EDITORIAL: Viewers voting with the remote control when it comes to mixing sports, entertainment and progressive politics
September 24, 2017 - 9:00 pm

Photo by Chris Pizzello/Invision/AP
It’s closing in on 11 months since Donald Trump was elected president. Yet Hollywood elites, the East Coast media and the liberal left — often one and the same — apparently still haven’t learned just why that happened. Case in point: The recent Emmy Awards telecast.
As Noah Rothman reported for Commentary Magazine, like so many award shows of late, the Emmys were another opportunity to rip on half the nation, including the 63 million people who voted for Mr. Trump. Host Stephen Colbert “jabbed at Trump’s legitimacy by noting that, unlike the United States, the Emmy Awards honor the popular vote.” That proved too clever by half, because the Emmys aren’t decided by popular vote. #FakeNews!
Actress Lily Tomlin went full tilt in calling President Trump “a sexist, egotistical, lying, hypocritical bigot.” And Alec Baldwin won an award for his parodic portrayal of the president on “Saturday Night Live.”
But those three and many more were preaching to the choir as ratings from the Emmys were pretty much in line with 2016’s all-time low, when 11.3 million viewers tuned in, compared with this year’s 11.4 million.
This is par for the course now. The Academy Awards broadcast in February had a decidedly political tone and drew 32.9 million viewers, the fewest since 2008 and a drop-off of more than a million from 2016. Mr. Rothman noted that MTV’s Video Music Awards in August drew a paltry 5.4 million viewers as the show posted its lowest ratings ever. It was politicized to the hilt, with the network even playing a song titled “(Expletive) Donald Trump” while heading into commercial breaks.
The world of sports is no better of late. ESPN’s Jemele Hill recently tweeted that President Trump is “a white supremacist who has largely surrounded himself w/other white supremacists.” Never mind that among those in prominent roles within his administration are a black man, women of Asian and Indian descent and several Jewish people.
Ms.

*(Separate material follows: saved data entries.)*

(** ** Properties *)

(** C28. A fetch attempt ends within its budgets, whatever the transport does: after
    at most one page request more than the event budget it has a result, which
    admits and counts no more events than the budget allows, and accounts for every
    received event as admitted, duplicate or rejected unless a budget cut it off. *)
Theorem fetch_ends_within_budget source trade_id attempt checkpoint w :
  source_ok source →
  ∃ r w', fetch_source source trade_id attempt checkpoint w = Some (r, w') ∧
    ∀ f, r = Ok f →
      let counted := fs_duplicate_events f + Z.of_nat (length (fs_admitted f)) + fs_rejected_events f in
      0 ≤ fs_duplicate_events f ∧ 0 ≤ fs_rejected_events f ∧
      counted ≤ fs_received_events f ≤ maximum_events source ∧
      (completion f ≠ IncompleteResourceLimit → fs_received_events f = counted) ∧
      (completion f = IncompleteResourceLimit → fs_received_events f = maximum_events source).
Proof.
  intros Hs. destruct (fetch_source_total source trade_id attempt checkpoint w Hs) as (r & w' & Hr).
  exists r, w'. split; [done|]. intros f ->.
  destruct (fetch_source_Ok _ _ _ _ _ _ _ Hs Hr) as (deadline & s & Hl & [Hle _ Hrec] & -> & Hc).
  pose proof (fetch_loop_spec _ _ _ _ _ _ _ _ _ _ _ Hs (initial_ok _ Hs) Hl) as (_ & Hok & Hlim & _).
  destruct Hc as [Hcount [Hz1 Hz2] _ _ _ _ _]. cbv zeta. simpl in *.
  split_and!; try done; try lia.
  - intros Hne. pose proof (lo_received _ _ (Hok Hne)). lia.
  - intros He. specialize (Hlim He). lia.
Qed.

(** C27. A complete fetch loses nothing: when the attempt is classified complete,
    every page the transport delivered was valid, reported the target complete and
    was taken whole, up to the page that ends the result; every delivered event the
    admission accepts for the trade is among the admitted events, nothing else is,
    none is there twice, and the cursor candidate is the greatest admitted one. *)
Theorem complete_fetch_loses_nothing source trade_id attempt checkpoint w f w' :
  source_ok source →
  fetch_source source trade_id attempt checkpoint w = Some (Ok f, w') → completion f = Complete →
  ∃ pages,
    delivers w pages w' ∧
    Forall (λ x, whole_page (fingerprint (relay_url source)) x.2) pages ∧
    (∃ x, list.last pages = Some x ∧ next_page x.2 = NextComplete) ∧
    let received := concat (map (λ x, events x.2) pages) in
    fs_received_events f = Z.of_nat (length received) ∧
    (∀ e a, e ∈ received → admits source trade_id attempt e a →
       admitted_key a ∈ map admitted_key (fs_admitted f)) ∧
    (∀ a, a ∈ fs_admitted f → ∃ e, e ∈ received ∧ admits source trade_id attempt e a) ∧
    NoDup (map admitted_key (fs_admitted f)) ∧
    match fs_cursor_candidate f with
    | None => fs_admitted f = []
    | Some m => m ∈ map admitted_cursor (fs_admitted f) ∧
                ∀ a, a ∈ fs_admitted f → is_le (compare_cursor (admitted_cursor a) m)
    end.
Proof. apply fetch_source_complete. Qed.

End fetching.

Lemma exact_usize_Ok `{JsonValue V} (value : V) p lo hi v :
  exact_usize value p lo hi = Ok v → lo ≤ v ≤ hi.
Proof.
  unfold exact_usize, exact_u64. intros Hv. bind Hv as x Hx. apply ok_or_Ok, filter_opt_Some in Hx as [_ Hx].
  apply ok_or_Ok, try_from_Some in Hv as [-> _]. by apply between_true.
Qed.

(** A configured source has its budgets. *)
Lemma configured_source_ok `{Sha256, JsonValue V, !JsonWriter V, SourceTransport W} host normalized id source :
  configured_source_new host normalized id = Ok source → source_ok source ∧ source_id source = id ∧
  policy source = host.
Proof.
  unfold configured_source_new. intros Hc. inv_ok. to_prop.
  repeat match goal with H : exact_usize _ _ _ _ = Ok _ |- _ => apply exact_usize_Ok in H end.
  unfold source_ok. simpl. split_and!; try lia; done.
Qed.

(** ** A concrete attempt *)

(** A transport that answers from a script. *)
#[local] Instance scripted_transport : SourceTransport (list (result transport_error FetchPage)) := {|
  nostr_relay := λ _, true;
  fingerprint := λ url, url;
  target_set_ok := λ _, true;
  selector_ok := λ _ _ _, true;
  fetch_bounds_ok := λ _ _, true;
  fetch_request_ok := λ _, true;
  validate_for_request := λ page request, Z.of_nat (length (events page)) <=? req_limit request;
  fetch := λ _ w, match w with
                  | [] => (Err OtherTransportError, [])
                  | page :: w => (page, w)
                  end;
|}.

(** Events whose first byte is their identity and whose second is their time; a third
    byte makes one belong to another trade. *)
#[local] Instance scripted_library : TradeIngest.EventLibrary := {|
  TradeIngest.DEFAULT_EXTRA_MAX_FIELDS := 4;
  TradeIngest.DEFAULT_EXTRA_TOTAL_JSON_MAX_BYTES := 64;
  TradeIngest.parse_event := λ raw _,
    match raw with
    | i :: at_s :: rest => Some (TradeIngest.MkEnvelope (repeat i 32) (repeat 2 64) (repeat 3 32) 3470 at_s
                                   (match rest with [] => [123; 125] | _ => rest end) (Some raw))
    | _ => None
    end;
  TradeIngest.verify_id := λ _, TradeIngest.IdVerified;
  TradeIngest.verify := λ _, TradeIngest.Verified;
  TradeIngest.is_trade_mutation_event_kind := λ k, between 3470 3474 k;
  TradeIngest.trade_mutation_from_event := λ e,
    Ok (TradeIngest.MkMutation (Some (TradeIngest.env_id e))
          (if (length (TradeIngest.env_content e) =? 2)%nat then repeat 8 16 else repeat 9 16)
          "radroots.trade.proposal.v1" 1);
|}.

#[local] Existing Instance TradeIngest.demo_reader.

Definition demo_source : ConfiguredSource :=
  MkSource "primary" "wss://relay.example" (repeat 7 32) 1000 3600 60 8 64 TradeIngest.demo_limits.

Definition demo_attempt : RhiTradeSourceAttempt := MkAttempt [114; 49] 100 110 10.

Definition demo_event (i at_s : Z) (rest : bytes) : SignedEvent :=
  MkSigned (i :: at_s :: rest) at_s (repeat i 32) (repeat 2 64).

Definition demo_pages : list (result transport_error FetchPage) :=
  [Ok (MkPage [demo_event 50 40 []; demo_event 49 90 []] [("wss://relay.example"%string, TargetComplete)]
         (NextCursor "next"));
   Ok (MkPage [demo_event 50 40 []; demo_event 51 30 [9]; demo_event 52 60 []]
         [("wss://relay.example"%string, TargetComplete)] NextComplete)].

Definition demo_result : FetchedSource :=
  match fetch_source demo_source (repeat 8 16) demo_attempt None demo_pages with
  | Some (Ok f, _) => f
  | _ => MkFetched Unsupported 0 0 [] 0 None
  end.

Lemma demo_source_ok : source_ok demo_source.
Proof.
  unfold source_ok, RHI_TRADE_SOURCE_RESULT_MAX_EVENTS, RHI_TRADE_SOURCE_RESULT_MAX_BYTES. simpl. lia.
Qed.

Lemma demo_fetch :
  fetch_source demo_source (repeat 8 16) demo_attempt None demo_pages = Some (Ok demo_result, []).
Proof. vm_compute. reflexivity. Qed.

(** Five events received: three admitted in time order, one duplicate, one of
    another trade; the cursor is the latest event. *)
Example demo_fetched :
  fs_received_events demo_result = 5 ∧ fs_duplicate_events demo_result = 1 ∧
  fs_rejected_events demo_result = 1 ∧
  map Evidence.adm_created_at (fs_admitted demo_result) = [40; 60; 90] ∧
  fs_cursor_candidate demo_result = Some (MkCursor 90 (repeat 49 32)).
Proof. vm_compute. repeat split. Qed.

Lemma fetch_ends_within_budget_witness :
  ∃ r w', fetch_source demo_source (repeat 8 16) demo_attempt None demo_pages = Some (r, w').
Proof.
  destruct (fetch_ends_within_budget demo_source (repeat 8 16) demo_attempt None demo_pages
    demo_source_ok) as (r & w' & Hr & _).
  exists r, w'. exact Hr.
Defined.

Lemma demo_complete : completion demo_result = Complete.
Proof. vm_compute. reflexivity. Qed.

Lemma complete_fetch_loses_nothing_witness :
  ∃ pages, delivers demo_pages pages [] ∧
    fs_received_events demo_result = Z.of_nat (length (concat (map (λ x, events x.2) pages))).
Proof.
  destruct (complete_fetch_loses_nothing _ _ _ _ _ _ _ demo_source_ok demo_fetch demo_complete)
    as (pages & Hd & _ & _ & Hr & _).
  exists pages. exact (conj Hd Hr).
Defined.

End SourceFetch.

Hill got a slap on the wrist from the worldwide leader in “sports.” But when conservative Curt Schilling used social media to express his point of view on the transgender bathroom issue in North Carolina, ESPN fired the baseball analyst.
The network certainly has that right to make personnel decisions, of course. But the hypocrisy in this respect and many others is telling, and viewers are telling ESPN where to go — the network has lost 13 million subscribers over the past six years. While cord-cutting is certainly a major contributor, assuredly so is the fact that people are tired of leftist politics constantly spilling over into their sports.

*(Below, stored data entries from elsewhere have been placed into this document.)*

(** The outcome of the two writes that follow the evidence. *)
Definition dirty_step (source : ConfiguredSource) (trade_id : bytes) (attempt : RhiTradeSourceAttempt)
    (initial : InitialState) (grew : Prop) (out : RhiTradeSourceIngestOutcome) (db db' : source_db) : Prop :=
  (out_dirty_generation_advanced out = true ↔ grew) ∧
  (grew →
     let g := match in_dirty initial with None => 1 | Some d => generation d + 1 end in
     out_dirty_generation out = Some g ∧
     read_dirty trade_id (sd_dirty db') = Ok (Some (MkDirty g (policy source) (attempt_observed_at attempt)))) ∧
  (¬ grew → sd_dirty db' = sd_dirty db ∧ out_dirty_generation out = generation <$> in_dirty initial) ∧
  (∀ trade', trade' ≠ trade_id → read_dirty trade' (sd_dirty db') = read_dirty trade' (sd_dirty db)).

(** The order of cursors: an earlier second, or the same second and a smaller identity. *)
Definition cursor_before (c d : RhiTradeSourceCursor) : Prop :=
  created_at_unix_seconds c < created_at_unix_seconds d ∨
  created_at_unix_seconds c = created_at_unix_seconds d ∧
  bytes_cmp (cursor_event_id c) (cursor_event_id d) = Lt.

Definition cursor_reached (c d : RhiTradeSourceCursor) : Prop := c = d ∨ cursor_before c d.

(** The checkpoint is to move to a cursor: a complete attempt delivered it, and it is later than
    the checkpoint the attempt started from, if any. *)
Definition moves_to (fetched : FetchedSource) (initial : InitialState)
    (candidate : RhiTradeSourceCursor) : Prop :=
  completion fetched = Complete ∧ fs_cursor_candidate fetched = Some candidate ∧
  ∀ c, in_checkpoint initial = Some c → cursor_before (cursor c) candidate.

Definition checkpoint_step (source : ConfiguredSource) (trade_id : bytes)
    (attempt : RhiTradeSourceAttempt) (initial : InitialState) (fetched : FetchedSource)
    (out : RhiTradeSourceIngestOutcome) (db db' : source_db) : Prop :=
  let read db := read_checkpoint (source_id source) (policy source) trade_id (sd_checkpoints db) in
  (out_checkpoint_advanced out = true ↔ ∃ candidate, moves_to fetched initial candidate) ∧
  (∀ candidate, moves_to fetched initial candidate →
     out_checkpoint out = Some candidate ∧
     let revision := match in_checkpoint initial with None => 1 | Some c => checkpoint_revision c + 1 end in
     read db' = Ok (Some (MkCheckpoint candidate revision (attempt_observed_at attempt)))) ∧
  (¬ (∃ candidate, moves_to fetched initial candidate) →
     sd_checkpoints db' = sd_checkpoints db ∧ out_checkpoint out = cursor <$> in_checkpoint initial) ∧
  (∀ source' policy' trade', (source', policy', trade') ≠ (source_id source, policy source, trade_id) →
     read_checkpoint source' policy' trade' (sd_checkpoints db') =
     read_checkpoint source' policy' trade' (sd_checkpoints db)).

All of these entities are perfectly free to express whatever views they choose. But many viewers are clearly frustrated when they tune in for entertainment only to be subjected to a progressive lecture. If those in Hollywood and at ESPN, among other outlets, really want to be “diverse” and “inclusive,” they’d do well to stop alienating half the nation as they celebrate their own importance.